%%

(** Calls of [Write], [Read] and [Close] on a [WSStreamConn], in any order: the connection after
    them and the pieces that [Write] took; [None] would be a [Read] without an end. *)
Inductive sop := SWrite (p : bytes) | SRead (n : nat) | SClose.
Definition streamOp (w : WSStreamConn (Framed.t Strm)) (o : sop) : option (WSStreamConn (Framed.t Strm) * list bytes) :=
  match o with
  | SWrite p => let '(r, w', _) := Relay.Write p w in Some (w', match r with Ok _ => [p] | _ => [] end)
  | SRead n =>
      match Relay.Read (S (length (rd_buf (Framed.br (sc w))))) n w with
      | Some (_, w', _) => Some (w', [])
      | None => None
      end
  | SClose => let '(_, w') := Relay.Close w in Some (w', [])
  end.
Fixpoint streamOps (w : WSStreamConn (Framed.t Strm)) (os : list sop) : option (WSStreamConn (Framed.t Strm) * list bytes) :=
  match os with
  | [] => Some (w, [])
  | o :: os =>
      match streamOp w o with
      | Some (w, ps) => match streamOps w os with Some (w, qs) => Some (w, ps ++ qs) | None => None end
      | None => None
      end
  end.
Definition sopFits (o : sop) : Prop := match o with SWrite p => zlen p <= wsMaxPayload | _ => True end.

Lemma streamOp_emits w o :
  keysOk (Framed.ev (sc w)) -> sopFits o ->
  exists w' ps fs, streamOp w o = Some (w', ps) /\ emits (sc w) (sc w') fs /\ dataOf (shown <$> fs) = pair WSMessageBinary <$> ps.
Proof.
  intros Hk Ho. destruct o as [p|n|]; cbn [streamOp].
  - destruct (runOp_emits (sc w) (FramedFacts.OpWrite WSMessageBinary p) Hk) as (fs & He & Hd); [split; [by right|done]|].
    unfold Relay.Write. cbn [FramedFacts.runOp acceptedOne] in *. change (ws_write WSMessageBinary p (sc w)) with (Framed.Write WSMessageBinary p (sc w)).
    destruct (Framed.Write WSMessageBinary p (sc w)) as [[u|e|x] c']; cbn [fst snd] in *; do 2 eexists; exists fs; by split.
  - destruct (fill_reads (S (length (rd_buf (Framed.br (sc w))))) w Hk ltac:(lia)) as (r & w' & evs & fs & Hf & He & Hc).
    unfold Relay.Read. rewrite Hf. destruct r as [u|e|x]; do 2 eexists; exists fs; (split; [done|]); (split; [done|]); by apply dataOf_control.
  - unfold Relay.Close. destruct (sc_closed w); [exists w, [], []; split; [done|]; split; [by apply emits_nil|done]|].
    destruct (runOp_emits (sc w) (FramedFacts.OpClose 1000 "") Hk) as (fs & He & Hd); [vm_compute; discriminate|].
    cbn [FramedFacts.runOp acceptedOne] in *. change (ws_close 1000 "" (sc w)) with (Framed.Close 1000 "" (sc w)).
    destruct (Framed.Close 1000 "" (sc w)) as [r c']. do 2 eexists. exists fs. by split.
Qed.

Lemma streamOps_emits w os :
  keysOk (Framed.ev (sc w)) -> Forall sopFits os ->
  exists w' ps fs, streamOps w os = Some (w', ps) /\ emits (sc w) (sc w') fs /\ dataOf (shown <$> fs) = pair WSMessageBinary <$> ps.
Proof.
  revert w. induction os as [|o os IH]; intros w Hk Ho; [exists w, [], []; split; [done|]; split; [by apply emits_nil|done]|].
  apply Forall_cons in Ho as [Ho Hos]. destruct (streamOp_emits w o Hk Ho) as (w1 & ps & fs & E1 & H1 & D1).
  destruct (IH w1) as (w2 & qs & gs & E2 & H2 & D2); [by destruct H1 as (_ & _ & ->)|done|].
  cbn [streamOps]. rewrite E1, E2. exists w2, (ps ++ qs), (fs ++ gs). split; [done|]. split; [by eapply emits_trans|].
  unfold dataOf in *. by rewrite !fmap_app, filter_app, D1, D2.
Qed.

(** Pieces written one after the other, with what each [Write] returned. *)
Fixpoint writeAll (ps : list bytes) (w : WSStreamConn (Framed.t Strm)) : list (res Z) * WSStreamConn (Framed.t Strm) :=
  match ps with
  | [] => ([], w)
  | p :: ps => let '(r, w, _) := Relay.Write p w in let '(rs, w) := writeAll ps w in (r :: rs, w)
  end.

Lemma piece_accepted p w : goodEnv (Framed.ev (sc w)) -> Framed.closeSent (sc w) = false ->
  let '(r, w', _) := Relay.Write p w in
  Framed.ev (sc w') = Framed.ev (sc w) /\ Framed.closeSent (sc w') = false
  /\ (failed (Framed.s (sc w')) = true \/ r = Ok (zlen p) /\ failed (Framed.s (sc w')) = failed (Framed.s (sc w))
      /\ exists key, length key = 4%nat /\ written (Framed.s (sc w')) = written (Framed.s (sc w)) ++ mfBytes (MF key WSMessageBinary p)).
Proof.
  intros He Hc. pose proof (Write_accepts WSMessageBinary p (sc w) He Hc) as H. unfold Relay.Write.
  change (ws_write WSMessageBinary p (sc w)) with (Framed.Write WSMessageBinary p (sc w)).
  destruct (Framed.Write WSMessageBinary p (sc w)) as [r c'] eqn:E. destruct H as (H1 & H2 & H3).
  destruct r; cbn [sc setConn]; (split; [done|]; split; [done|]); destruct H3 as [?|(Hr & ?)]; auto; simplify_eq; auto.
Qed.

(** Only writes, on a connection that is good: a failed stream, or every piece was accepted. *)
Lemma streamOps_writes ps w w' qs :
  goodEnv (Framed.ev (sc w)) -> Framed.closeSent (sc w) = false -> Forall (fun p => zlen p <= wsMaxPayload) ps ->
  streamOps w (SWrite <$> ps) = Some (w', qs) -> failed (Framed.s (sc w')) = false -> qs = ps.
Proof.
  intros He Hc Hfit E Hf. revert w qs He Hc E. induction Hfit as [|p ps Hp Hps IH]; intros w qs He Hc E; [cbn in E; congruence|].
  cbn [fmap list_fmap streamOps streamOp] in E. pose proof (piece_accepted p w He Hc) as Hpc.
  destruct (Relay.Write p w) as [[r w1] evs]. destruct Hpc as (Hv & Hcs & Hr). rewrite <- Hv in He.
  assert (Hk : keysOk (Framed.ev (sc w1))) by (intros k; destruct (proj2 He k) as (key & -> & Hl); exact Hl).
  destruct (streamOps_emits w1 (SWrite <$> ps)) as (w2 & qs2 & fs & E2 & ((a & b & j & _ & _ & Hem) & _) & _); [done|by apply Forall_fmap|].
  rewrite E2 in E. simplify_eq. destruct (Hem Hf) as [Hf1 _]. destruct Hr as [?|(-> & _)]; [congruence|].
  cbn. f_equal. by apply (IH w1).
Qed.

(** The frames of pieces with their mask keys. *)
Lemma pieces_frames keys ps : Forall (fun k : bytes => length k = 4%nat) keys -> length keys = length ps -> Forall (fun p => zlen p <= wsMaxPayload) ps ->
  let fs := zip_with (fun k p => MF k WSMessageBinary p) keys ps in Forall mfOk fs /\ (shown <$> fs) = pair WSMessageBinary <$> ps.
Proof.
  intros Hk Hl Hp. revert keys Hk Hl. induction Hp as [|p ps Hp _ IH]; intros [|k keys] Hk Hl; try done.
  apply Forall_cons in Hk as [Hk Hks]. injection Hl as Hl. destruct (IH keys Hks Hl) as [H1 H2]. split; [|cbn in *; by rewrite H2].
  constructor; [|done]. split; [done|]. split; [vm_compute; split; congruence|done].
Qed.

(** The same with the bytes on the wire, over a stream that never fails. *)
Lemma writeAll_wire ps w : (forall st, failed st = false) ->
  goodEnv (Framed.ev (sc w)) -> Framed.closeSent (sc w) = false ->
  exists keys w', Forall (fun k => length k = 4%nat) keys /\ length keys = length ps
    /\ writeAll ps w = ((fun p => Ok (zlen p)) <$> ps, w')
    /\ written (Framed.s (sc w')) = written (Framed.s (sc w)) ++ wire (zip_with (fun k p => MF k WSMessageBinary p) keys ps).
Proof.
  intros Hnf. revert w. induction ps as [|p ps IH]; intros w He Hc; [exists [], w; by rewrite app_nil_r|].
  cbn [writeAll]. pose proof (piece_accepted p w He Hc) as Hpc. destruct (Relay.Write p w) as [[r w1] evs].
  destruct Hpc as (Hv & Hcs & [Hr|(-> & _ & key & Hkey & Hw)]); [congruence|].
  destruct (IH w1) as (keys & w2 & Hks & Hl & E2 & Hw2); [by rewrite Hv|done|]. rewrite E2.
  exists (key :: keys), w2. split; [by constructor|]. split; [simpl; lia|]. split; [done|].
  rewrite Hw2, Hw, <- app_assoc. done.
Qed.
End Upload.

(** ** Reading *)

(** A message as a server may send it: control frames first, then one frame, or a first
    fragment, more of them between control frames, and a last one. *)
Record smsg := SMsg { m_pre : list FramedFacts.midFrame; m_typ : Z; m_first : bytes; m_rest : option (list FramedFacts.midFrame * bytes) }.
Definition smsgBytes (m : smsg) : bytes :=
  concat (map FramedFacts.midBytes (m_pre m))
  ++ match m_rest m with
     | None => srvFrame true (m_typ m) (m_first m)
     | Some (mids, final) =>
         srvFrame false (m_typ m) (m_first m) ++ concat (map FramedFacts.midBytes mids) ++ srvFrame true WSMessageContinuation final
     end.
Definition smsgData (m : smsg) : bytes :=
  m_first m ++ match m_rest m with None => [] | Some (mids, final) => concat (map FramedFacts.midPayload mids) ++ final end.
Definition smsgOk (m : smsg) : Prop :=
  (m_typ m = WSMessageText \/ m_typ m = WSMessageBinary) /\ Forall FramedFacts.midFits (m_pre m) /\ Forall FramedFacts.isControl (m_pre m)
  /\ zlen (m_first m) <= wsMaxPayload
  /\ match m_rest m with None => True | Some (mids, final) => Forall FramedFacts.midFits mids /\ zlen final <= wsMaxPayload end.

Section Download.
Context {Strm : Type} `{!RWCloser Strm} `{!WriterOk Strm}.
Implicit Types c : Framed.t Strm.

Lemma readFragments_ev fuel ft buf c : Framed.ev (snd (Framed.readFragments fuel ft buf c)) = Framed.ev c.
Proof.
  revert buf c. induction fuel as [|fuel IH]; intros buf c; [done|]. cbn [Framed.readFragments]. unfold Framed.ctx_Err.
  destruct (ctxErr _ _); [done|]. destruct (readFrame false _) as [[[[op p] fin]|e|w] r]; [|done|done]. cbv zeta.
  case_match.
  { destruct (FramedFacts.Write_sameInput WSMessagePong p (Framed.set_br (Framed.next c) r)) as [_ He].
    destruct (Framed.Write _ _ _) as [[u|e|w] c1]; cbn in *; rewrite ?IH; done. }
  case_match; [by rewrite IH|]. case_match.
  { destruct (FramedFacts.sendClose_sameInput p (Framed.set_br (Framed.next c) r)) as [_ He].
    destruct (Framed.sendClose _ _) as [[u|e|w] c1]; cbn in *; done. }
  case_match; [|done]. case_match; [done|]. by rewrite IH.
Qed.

%%

Report the number of lines in the listing above that hold the word "congruence", and give no other text.

Answer box - 4